» YOUR INSTRUCTIONS: Of the entries below, restate word for word only the section that runs from the line with "cbn [length]. by" to the line with "apply wp_bind. eapply wp_mono; [by apply executeLoopBody_sane|].", counting both ends.

Dataset entries
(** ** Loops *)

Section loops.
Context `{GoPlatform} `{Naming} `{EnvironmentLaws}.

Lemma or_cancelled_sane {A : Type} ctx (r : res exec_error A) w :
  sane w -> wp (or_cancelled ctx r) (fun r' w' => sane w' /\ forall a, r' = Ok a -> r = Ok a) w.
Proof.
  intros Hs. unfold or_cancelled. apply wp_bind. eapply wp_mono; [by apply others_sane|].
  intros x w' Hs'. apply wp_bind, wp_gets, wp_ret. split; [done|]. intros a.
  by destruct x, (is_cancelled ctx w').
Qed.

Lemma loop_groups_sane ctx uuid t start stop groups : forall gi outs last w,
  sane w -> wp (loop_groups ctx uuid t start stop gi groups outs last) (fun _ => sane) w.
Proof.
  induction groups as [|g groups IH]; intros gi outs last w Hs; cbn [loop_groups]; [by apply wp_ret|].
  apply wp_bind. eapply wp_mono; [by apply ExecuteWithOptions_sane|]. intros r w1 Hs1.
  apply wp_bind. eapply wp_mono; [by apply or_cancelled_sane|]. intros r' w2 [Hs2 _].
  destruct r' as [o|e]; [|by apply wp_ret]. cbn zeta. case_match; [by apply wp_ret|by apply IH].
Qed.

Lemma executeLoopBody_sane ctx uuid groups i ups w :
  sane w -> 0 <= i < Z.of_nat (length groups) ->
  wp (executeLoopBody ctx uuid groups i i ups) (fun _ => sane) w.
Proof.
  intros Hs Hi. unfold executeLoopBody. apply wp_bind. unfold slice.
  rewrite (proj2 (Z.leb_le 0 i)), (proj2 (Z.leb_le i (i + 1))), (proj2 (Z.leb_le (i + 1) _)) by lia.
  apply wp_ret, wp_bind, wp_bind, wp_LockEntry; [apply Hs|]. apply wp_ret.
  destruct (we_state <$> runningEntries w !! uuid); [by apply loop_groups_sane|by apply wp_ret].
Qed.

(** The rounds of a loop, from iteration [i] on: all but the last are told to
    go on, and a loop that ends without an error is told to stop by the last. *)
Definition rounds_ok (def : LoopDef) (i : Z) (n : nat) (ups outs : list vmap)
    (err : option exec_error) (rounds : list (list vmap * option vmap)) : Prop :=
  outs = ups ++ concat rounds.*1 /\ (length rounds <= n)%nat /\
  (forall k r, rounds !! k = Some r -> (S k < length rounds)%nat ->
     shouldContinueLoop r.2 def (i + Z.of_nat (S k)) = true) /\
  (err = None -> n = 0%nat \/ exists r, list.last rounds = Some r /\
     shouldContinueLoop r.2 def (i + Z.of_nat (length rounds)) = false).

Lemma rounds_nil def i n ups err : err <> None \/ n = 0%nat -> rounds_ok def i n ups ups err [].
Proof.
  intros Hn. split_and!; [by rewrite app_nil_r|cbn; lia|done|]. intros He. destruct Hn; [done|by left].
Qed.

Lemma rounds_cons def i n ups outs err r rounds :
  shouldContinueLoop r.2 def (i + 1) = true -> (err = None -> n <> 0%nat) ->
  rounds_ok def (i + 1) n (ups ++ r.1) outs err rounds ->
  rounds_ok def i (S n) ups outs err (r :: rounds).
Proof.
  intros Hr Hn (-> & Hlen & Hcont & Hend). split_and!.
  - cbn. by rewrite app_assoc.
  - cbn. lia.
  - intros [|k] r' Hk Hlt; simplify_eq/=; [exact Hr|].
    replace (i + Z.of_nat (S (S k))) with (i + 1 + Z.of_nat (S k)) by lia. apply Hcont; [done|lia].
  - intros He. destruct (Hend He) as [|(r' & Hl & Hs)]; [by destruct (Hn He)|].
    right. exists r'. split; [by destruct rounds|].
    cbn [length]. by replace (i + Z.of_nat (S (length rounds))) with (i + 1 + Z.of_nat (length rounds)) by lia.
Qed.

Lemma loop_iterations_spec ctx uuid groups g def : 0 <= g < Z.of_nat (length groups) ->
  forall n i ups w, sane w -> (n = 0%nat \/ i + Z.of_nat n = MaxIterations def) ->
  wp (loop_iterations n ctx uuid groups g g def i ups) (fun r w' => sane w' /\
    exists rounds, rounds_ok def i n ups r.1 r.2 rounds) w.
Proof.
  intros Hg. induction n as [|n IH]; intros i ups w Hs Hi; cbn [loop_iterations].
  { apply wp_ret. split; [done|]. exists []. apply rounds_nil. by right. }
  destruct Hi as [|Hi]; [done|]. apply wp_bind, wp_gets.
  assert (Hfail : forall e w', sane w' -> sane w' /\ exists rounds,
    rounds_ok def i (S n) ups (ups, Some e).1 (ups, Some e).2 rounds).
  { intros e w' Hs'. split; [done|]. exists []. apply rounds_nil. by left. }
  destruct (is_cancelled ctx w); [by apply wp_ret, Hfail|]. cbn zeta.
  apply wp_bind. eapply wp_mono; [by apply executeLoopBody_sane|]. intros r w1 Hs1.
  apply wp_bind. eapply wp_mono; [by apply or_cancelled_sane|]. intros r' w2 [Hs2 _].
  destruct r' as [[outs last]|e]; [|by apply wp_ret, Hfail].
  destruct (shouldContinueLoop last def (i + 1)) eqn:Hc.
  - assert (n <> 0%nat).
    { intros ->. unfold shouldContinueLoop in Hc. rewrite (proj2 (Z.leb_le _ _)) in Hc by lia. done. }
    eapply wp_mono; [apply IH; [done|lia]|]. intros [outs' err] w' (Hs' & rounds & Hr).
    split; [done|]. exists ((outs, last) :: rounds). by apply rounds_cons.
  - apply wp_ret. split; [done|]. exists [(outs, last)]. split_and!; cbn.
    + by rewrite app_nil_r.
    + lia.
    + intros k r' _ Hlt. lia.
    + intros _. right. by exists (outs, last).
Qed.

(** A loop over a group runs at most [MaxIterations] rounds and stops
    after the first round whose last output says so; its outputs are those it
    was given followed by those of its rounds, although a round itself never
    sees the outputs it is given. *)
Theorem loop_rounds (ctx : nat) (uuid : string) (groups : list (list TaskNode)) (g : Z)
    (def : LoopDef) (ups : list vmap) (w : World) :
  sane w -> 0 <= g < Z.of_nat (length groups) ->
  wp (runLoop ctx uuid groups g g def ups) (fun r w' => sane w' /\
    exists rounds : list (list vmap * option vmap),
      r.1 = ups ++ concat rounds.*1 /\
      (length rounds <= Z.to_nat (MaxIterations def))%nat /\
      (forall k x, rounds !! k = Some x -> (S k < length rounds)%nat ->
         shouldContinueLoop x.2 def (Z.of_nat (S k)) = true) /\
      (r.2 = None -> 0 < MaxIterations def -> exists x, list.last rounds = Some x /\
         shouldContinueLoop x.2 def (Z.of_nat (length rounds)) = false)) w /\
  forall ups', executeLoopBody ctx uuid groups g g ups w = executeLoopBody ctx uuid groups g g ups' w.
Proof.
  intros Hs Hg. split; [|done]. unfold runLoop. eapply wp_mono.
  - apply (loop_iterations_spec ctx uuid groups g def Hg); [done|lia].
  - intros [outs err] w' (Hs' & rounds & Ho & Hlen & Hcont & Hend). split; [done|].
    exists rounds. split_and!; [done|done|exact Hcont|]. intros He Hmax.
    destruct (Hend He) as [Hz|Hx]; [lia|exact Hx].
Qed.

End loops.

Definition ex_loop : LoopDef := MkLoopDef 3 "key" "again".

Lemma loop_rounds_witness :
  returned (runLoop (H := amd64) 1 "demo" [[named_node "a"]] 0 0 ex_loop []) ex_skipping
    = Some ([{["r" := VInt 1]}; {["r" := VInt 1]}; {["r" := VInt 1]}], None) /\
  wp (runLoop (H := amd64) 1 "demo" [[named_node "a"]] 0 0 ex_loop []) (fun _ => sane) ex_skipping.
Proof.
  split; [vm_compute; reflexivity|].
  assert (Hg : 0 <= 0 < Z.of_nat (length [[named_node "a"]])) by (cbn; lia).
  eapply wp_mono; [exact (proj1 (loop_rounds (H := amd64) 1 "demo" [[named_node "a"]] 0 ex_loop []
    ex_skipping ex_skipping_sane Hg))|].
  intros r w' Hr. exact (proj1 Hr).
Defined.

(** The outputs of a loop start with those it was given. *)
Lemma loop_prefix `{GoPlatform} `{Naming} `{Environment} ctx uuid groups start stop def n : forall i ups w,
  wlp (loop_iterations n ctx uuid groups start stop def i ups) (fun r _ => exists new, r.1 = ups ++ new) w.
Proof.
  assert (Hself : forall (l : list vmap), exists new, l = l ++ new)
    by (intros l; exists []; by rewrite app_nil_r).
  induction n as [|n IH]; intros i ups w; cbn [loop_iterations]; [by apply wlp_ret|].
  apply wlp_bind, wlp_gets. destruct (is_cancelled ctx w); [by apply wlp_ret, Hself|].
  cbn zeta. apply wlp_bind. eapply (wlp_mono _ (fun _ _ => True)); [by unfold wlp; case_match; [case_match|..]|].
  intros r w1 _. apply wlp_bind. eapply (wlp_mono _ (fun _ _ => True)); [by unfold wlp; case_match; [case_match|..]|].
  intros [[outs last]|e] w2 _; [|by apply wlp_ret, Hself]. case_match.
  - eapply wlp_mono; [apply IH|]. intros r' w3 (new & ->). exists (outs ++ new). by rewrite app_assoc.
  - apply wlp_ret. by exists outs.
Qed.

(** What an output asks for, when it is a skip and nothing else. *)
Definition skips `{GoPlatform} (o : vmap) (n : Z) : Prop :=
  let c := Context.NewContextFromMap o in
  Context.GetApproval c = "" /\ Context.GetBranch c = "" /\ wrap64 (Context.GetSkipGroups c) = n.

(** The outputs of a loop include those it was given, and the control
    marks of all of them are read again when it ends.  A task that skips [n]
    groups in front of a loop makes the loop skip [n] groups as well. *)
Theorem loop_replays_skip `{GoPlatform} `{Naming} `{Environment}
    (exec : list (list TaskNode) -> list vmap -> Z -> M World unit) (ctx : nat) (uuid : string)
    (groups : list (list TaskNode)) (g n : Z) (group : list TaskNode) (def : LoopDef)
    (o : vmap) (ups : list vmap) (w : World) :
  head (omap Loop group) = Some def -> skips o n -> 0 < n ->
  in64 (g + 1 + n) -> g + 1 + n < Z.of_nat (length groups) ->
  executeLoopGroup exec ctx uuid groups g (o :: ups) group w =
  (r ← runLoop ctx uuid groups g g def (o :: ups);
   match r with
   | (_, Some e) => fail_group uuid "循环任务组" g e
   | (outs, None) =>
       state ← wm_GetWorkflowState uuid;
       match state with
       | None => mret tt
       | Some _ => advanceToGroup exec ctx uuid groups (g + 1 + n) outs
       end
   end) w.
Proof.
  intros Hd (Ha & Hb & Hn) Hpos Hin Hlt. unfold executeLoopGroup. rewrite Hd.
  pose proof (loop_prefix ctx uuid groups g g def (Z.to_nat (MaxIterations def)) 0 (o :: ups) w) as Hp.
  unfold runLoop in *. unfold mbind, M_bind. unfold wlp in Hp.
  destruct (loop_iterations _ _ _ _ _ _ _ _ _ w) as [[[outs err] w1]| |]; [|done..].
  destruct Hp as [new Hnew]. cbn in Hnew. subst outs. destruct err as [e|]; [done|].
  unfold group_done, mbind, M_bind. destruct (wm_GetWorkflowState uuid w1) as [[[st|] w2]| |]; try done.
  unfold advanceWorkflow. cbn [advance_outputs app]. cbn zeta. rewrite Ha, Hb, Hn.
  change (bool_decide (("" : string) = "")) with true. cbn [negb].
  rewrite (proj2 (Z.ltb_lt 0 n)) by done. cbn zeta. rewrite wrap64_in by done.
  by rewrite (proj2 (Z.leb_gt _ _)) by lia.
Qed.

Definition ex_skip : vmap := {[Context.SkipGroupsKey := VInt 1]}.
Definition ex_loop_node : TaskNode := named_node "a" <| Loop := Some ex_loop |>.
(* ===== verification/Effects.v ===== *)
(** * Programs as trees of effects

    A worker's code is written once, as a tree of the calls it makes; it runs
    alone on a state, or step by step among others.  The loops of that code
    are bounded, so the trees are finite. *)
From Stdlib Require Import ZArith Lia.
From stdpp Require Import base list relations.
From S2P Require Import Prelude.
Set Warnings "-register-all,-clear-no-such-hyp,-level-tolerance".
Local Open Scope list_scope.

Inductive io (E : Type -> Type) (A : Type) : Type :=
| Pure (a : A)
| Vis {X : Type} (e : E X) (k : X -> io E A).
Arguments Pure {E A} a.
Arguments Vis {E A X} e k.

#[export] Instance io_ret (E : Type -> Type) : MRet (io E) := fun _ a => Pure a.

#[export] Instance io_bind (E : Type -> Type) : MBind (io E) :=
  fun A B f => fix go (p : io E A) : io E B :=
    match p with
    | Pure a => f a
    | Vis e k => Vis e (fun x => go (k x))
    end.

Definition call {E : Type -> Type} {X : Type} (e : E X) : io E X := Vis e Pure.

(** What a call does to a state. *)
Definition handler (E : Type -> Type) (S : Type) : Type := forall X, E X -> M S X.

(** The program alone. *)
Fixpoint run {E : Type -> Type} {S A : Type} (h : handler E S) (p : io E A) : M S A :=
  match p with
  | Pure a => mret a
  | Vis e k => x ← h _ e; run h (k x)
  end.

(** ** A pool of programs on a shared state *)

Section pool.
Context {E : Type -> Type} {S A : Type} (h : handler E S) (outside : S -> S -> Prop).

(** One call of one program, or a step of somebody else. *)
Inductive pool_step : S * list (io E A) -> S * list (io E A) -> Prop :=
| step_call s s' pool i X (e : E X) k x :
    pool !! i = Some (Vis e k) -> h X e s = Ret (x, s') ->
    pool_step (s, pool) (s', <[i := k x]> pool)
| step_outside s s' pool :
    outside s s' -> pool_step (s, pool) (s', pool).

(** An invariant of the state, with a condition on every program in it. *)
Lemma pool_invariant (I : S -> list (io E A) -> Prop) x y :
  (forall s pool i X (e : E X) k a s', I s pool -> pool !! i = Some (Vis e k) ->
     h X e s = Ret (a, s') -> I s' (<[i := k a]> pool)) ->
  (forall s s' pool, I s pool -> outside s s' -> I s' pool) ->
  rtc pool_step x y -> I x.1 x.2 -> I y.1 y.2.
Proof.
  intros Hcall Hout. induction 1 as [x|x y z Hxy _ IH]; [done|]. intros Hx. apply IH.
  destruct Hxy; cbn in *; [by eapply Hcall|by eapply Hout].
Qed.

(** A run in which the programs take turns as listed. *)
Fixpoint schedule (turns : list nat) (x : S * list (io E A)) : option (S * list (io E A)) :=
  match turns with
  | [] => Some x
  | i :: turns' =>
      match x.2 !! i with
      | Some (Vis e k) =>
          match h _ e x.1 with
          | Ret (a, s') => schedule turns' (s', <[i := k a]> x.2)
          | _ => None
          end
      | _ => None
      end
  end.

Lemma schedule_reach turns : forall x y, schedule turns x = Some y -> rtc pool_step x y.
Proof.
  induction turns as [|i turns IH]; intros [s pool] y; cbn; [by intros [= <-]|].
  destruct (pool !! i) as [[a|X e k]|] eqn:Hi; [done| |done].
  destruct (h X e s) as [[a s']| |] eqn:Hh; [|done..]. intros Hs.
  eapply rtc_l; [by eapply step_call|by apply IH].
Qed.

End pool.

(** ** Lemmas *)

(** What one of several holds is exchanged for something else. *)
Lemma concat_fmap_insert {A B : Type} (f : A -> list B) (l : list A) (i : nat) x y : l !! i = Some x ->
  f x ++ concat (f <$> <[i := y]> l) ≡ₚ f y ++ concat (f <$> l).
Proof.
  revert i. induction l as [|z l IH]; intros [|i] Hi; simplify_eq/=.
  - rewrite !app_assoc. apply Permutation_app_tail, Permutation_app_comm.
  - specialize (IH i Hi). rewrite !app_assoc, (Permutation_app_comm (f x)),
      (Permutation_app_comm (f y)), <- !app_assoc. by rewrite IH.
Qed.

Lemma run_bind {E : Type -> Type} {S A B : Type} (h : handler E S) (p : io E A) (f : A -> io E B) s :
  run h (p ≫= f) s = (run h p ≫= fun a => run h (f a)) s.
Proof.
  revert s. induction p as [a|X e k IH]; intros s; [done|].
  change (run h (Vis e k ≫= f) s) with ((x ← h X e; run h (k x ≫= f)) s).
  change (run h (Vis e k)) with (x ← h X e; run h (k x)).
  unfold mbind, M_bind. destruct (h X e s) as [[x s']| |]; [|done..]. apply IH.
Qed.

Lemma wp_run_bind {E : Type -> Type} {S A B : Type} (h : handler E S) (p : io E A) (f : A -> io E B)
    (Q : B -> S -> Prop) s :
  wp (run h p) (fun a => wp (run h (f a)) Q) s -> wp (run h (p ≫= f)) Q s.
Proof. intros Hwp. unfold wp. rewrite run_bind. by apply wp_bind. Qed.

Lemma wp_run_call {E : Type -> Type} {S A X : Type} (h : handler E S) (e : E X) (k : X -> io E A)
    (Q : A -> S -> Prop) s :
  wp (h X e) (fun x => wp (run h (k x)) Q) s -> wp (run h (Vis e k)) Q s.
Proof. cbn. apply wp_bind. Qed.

» RESULT:
    cbn [length]. by replace (i + Z.of_nat (S (length rounds))) with (i + 1 + Z.of_nat (length rounds)) by lia.
Qed.

Lemma loop_iterations_spec ctx uuid groups g def : 0 <= g < Z.of_nat (length groups) ->
  forall n i ups w, sane w -> (n = 0%nat \/ i + Z.of_nat n = MaxIterations def) ->
  wp (loop_iterations n ctx uuid groups g g def i ups) (fun r w' => sane w' /\
    exists rounds, rounds_ok def i n ups r.1 r.2 rounds) w.
Proof.
  intros Hg. induction n as [|n IH]; intros i ups w Hs Hi; cbn [loop_iterations].
  { apply wp_ret. split; [done|]. exists []. apply rounds_nil. by right. }
  destruct Hi as [|Hi]; [done|]. apply wp_bind, wp_gets.
  assert (Hfail : forall e w', sane w' -> sane w' /\ exists rounds,
    rounds_ok def i (S n) ups (ups, Some e).1 (ups, Some e).2 rounds).
  { intros e w' Hs'. split; [done|]. exists []. apply rounds_nil. by left. }
  destruct (is_cancelled ctx w); [by apply wp_ret, Hfail|]. cbn zeta.
  apply wp_bind. eapply wp_mono; [by apply executeLoopBody_sane|]. intros r w1 Hs1.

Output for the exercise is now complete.